Inner regularity property of Radon measures in metric spaces
Let us agree to say that $\mu$ is a Radon measure on a metric space $X$ if it is a Borel measure which is finite on compact subsets and is such that:
- Every measurable subset $A$ is outer regular, meaning that $$\mu(A)=\inf\{\mu(V)\ |\ A\subset V,\ V\ \text{is open}\};$$
- Every open subset $U$ is inner regular, meaning that $$\mu(U)=\sup\{\mu(K)\ |\ K\subset U,\ K\ \text{is compact}\}.$$
The present question regards inner regularity. Indeed, as I read in Evans-Gariepy's Measure theory and fine properties of functions, Theorem 4, Chapter 1 (*), if $X=\mathbb{R}^n$ then every measurable subset is automatically inner regular. Is this a property of $\mathbb{R}^n$ alone? Formally:
Question. Which metric spaces have the property that for any Radon measure every measurable subset is inner regular?
(*) Notation and conventions in this book are a bit different from the ones of the present post.
EDIT. Specifically, in Evans-Gariepy's book a measure is a extended-real valued set function which is monotone and subadditive (usually, this is called a outer measure). A measurable set is one which satisfies Caratheodory's criterion: $$E\ \text{is measurable} \iff \forall T\subset X,\ \mu(T)=\mu(T\cap E)+ \mu(T\cap E^c).$$ A Radon measure is a (outer) measure which is:
- Borel regular, meaning that every Borel set is measurable and every set (even nonmeasurable ones) is contained in a Borel set of the same (outer) measure;
- Finite on compact subsets.
The aforementioned Theorem 4 of Chapter 1 says that, given a Radon (outer) measure on $\mathbb{R}^n$, every set (measurable or not) is outer regular and every measurable set is inner regular.
Remark 1. If $\mu$ is a Borel regular measure on $X$ such that every Borel set is inner regular, then every measurable subset of finite measure is inner regular. Indeed, if $M\subset X$ is measurable and has finite measure, then by applying two times the Borel regularity property we can get a Borel set $M'$ which is contained in $M$ and has the same measure as $M$.
Remark 2. In particular, if $X$ is locally compact and is expanding union of compact sets, as in Micheal's kind answer below, and if $\mu$ is a Borel regular Radon (outer) measure, I believe that every (Caratheodory) measurable subset is inner regular. Indeed let $M\subset X$ be measurable. If $\mu(M)<\infty$ we are done.
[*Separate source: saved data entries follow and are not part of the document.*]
(** * Polarization pipeline of [code/cleaning/01_clean_tse_data.py]

    A shallow embedding of the script that turns TSE vote tallies and the
    Zucco-Power party ideology table into an Esteban-Ray polarization index
    per municipality and year, with the properties its specification states.

    pandas data frames are lists of records (row order is data-frame order),
    numpy arrays are lists, Python exceptions are an explicit result type.
    A float64 is a binary64 number of Rocq's primitive floats, with IEEE 754
    rounding, overflow, infinities and NaN; an int64 is an integer that wraps
    around.  The power [x ** y] is computed by the C library: it is a
    parameter [pow] of the functions that use it, and the facts C99 fixes
    for it are a hypothesis of the theorems that need them. *)

From Stdlib Require Import String.
From Stdlib Require Import Floats ZArith List Bool Arith Lia.
From Stdlib Require Import Sorting.Sorted Sorting.Permutation.
Import ListNotations.

(** ** Python results *)

Inductive pyexn : Type :=
| IndexError
| ValueError
| KeyError
| UnicodeDecodeError
| FileNotFoundError.

Definition pyexn_eqb (a b : pyexn) : bool :=
  match a, b with
  | IndexError, IndexError
  | ValueError, ValueError
  | KeyError, KeyError
  | UnicodeDecodeError, UnicodeDecodeError
  | FileNotFoundError, FileNotFoundError => true
  | _, _ => false
  end.

Inductive pyresult (A : Type) : Type :=
| Returns (a : A)
| Raises (e : pyexn).

Arguments Returns {A} a.
Arguments Raises {A} e.

Definition bind {A B : Type} (m : pyresult A) (k : A -> pyresult B) : pyresult B :=
  match m with
  | Returns a => k a
  | Raises e => Raises e
  end.

Notation "x <- m ;; k" := (bind m (fun x => k))
  (at level 61, m at next level, right associativity).

(** [try: body  except exn: handler]: the handler runs when the body raises
    [exn], any other exception goes through. *)
Definition try_except {A : Type} (body : pyresult A) (exn : pyexn)
  (handler : pyresult A) : pyresult A :=
  match body with
  | Returns a => Returns a
  | Raises e => if pyexn_eqb e exn then handler else Raises e
  end.

(** ** numpy floats and integers *)

Module Float64.

(** A float64 value. *)
Definition float : Set := PrimFloat.float.

Bind Scope float_scope with float.

Definition fadd : float -> float -> float := PrimFloat.add.
Definition fsub : float -> float -> float := PrimFloat.sub.
Definition fmul : float -> float -> float := PrimFloat.mul.
Definition fdiv : float -> float -> float := PrimFloat.div.
Definition fabs : float -> float := PrimFloat.abs.

(** [x > y]: every comparison with NaN is False. *)
Definition fgt (x y : float) : bool := PrimFloat.ltb y x.

Definition isna (x : float) : bool := PrimFloat.is_nan x.

(** The sign bit is clear, or the value is NaN: the value is +0.0, a
    positive number, +inf or NaN. *)
Definition sign_clear (x : float) : bool :=
  match Prim2SF x with
  | S754_zero s | S754_infinity s | S754_finite s _ _ => negb s
  | S754_nan => true
  end.

(** [y] has the sign and the digits of the finite, non-zero [x] and its
    binary exponent raised by [k]: it is [x] times 2^k, without rounding,
    overflow or underflow. *)
Definition scaled_by (k : Z) (x y : float) : bool :=
  match Prim2SF x, Prim2SF y with
  | S754_finite sx mx ex, S754_finite sy my ey =>
      Bool.eqb sy sx && Pos.eqb my mx && Z.eqb ey (ex + k)
  | _, _ => false
  end.
(** * Ecommerce backend: product and order handlers of [BackendEcommerce.py]

    A shallow embedding of the four request handlers ([create_product],
    [list_products], [create_order], [get_user_orders]) together with the
    parts of their collaborators that the handlers rely on:

    - the two MongoDB collections are lists of documents in natural
      (insertion) order; [find], [count_documents], [find_one] and
      [insert_one] are interpreted on those lists;
    - [bson.ObjectId] applied to a [str] is the 24-character hexadecimal
      parser of the driver (built on [bytes.fromhex]);
    - Python exceptions are values of [exn]; the [try]/[except] clauses of the
      handlers are the functions [except_HTTPException_raise] and
      [except_Exception];
    - Python [float] arithmetic and the regular-expression engine of the
      store are the fields of the class [Runtime]: no law about them is
      assumed.

    The handlers are modelled from the point where [ensure_db_connection]
    has returned, that is on a reachable store. *)

From Stdlib Require Import ZArith List String Ascii Bool Lia PeanoNat.
From Stdlib Require Import DecimalString.
Import ListNotations.

Local Open Scope string_scope.
Local Open Scope Z_scope.
Local Open Scope list_scope.

(** ** Python values used by the handlers *)

(** [str(n)] for a Python [int]. *)
Definition str_int (n : Z) : string := NilZero.string_of_int (Z.to_int n).

(** Truthiness of an [Optional[str]]: [None] and the empty string are falsy. *)
Definition truthy (s : option string) : option string :=
  match s with
  | Some EmptyString => None
  | other => other
  end.

(** An [int] that the store can hold: BSON integers have at most 8 bytes,
    and the driver raises [OverflowError] on any other. *)
Definition fits_int64 (n : Z) : bool := (- 2 ^ 63 <=? n) && (n <? 2 ^ 63).

(** [datetime.utcnow()] is an input of the handlers; its representation plays
    no role. *)
Definition datetime : Type := Z.

(** ** [bson.ObjectId] *)

(** An ObjectId holds its [binary] representation; equality of ObjectIds is
    equality of these bytes. *)
Record oid : Type := mk_oid { binary : string }.

Definition oid_eqb (a b : oid) : bool := String.eqb (binary a) (binary b).

(** [Py_ISSPACE] on ASCII. *)
Definition is_space (c : ascii) : bool :=
  let n := N_of_ascii c in
  (N.leb 9 n && N.leb n 13) || N.eqb n 32.

(** Value of a hexadecimal digit, either case. *)
Definition hexval (c : ascii) : option N :=
  let n := N_of_ascii c in
  if N.leb 48 n && N.leb n 57 then Some (n - 48)%N
  else if N.leb 97 n && N.leb n 102 then Some (n - 87)%N
  else if N.leb 65 n && N.leb n 70 then Some (n - 55)%N
  else None.

(** [bytes.fromhex]: two hexadecimal digits per byte, ASCII whitespace
    being skipped in front of a byte; [None] stands for [ValueError]. *)
Fixpoint fromhex (s : string) : option string :=
  match s with
  | EmptyString => Some EmptyString
  | String c rest =>
      if is_space c then fromhex rest
      else
        match hexval c, rest with
        | Some top, String d rest' =>
            match hexval d, fromhex rest' with
            | Some bot, Some bytes =>
                Some (String (ascii_of_N (16 * top + bot)) bytes)
            | _, _ => None
            end
        | _, _ => None
        end
  end.

(** Lower-case hexadecimal digit of a value below 16. *)
Definition hexdigit (n : N) : ascii :=
  if N.ltb n 10 then ascii_of_N (48 + n) else ascii_of_N (87 + n).

(** [binascii.hexlify]. *)
Fixpoint hexlify (bytes : string) : string :=
  match bytes with
  | EmptyString => EmptyString
  | String b rest =>
      let n := N_of_ascii b in
      String (hexdigit (n / 16)) (String (hexdigit (n mod 16)) (hexlify rest))
  end.

(** [str(oid)]: the 24 lower-case hexadecimal digits of a 12-byte id. *)
Definition str_oid (o : oid) : string := hexlify (binary o).

(** ** Exceptions *)

(** The exceptions that the modelled code can raise.  [detail] is the
    [detail] argument of [HTTPException]: a literal, or [str(e)] of the
    exception being translated. *)
Inductive exn : Type :=
| InvalidId (given : string)
| OperationFailure (pattern : string)
| RequestValidationError
| OverflowError
| HTTPException (status_code : Z) (detail : detail_t)
with detail_t : Type :=
| Text (s : string)
| Str (e : exn).

Inductive result (A : Type) : Type :=
| Ok (a : A)
| Raise (e : exn).
Arguments Ok {A} a.
Arguments Raise {A} e.

(** [ObjectId(s)] for [s : str]: the string must have 24 characters and be
    accepted by [bytes.fromhex]; otherwise [InvalidId] is raised. *)
Definition ObjectId (s : string) : result oid :=
  if Nat.eqb (String.length s) 24 then
    match fromhex s with
    | Some bytes => Ok (mk_oid bytes)
    | None => Raise (InvalidId s)
    end
  else Raise (InvalidId s).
If $\mu(M)=\infty$ then we can write it as an expanding union of sets of finite measure: $M=\cup_1^\infty M_j$. Every $M_j$ contains a compact $K_j$ such that $\mu(K_j)\ge \mu(M_j)-1$. Letting $j\to \infty$, $\mu(M_j)\to \mu(M)=\infty$ and so $\mu(K_j)\to \infty$ too. This proves the claim.
Solution 1:
Every finite measure on a topological space is outer regular if and only if it is inner regular, so compactness would be sufficient (and every finite measure on metric space is automatically both inner and outer regular). Another sufficient condition is that the space is the union of an increasing sequence of compact sets, which covers the case of $\mathbb{R}^n$.
One can look this up in: Aliprantis & Border 2006, "Infinite Dimensional Analysis" in section 12.1.
Edit: Lurker has pointed out that aliprantis and Border use the weaker notion of inner regularity of apprximating sets from below by closed sets. What is called inner regularity here, they call tightness. It is automatic for finite measures on Polish spaces but not all metric spaces.
Solution 2:
In every locally compact $\sigma$-compact space a Radon measure, as you defined it, is inner regular (on all - not just open - measurable sets). This is Corollary 7.6 from Real Analysis by Folland (who uses the same definitions as you). You don't need it to be a metric space.
(Although it's nice to note that if it is a metric space, in addition to being locally compact $\sigma$-compact, then all locally finite Borel measures satisfy these properties by Corollary 7.8 of the same book).
Note: this might be exactly what Greinecker said, but it seems he referred to a book using a different definition, so I thought this might be helpful.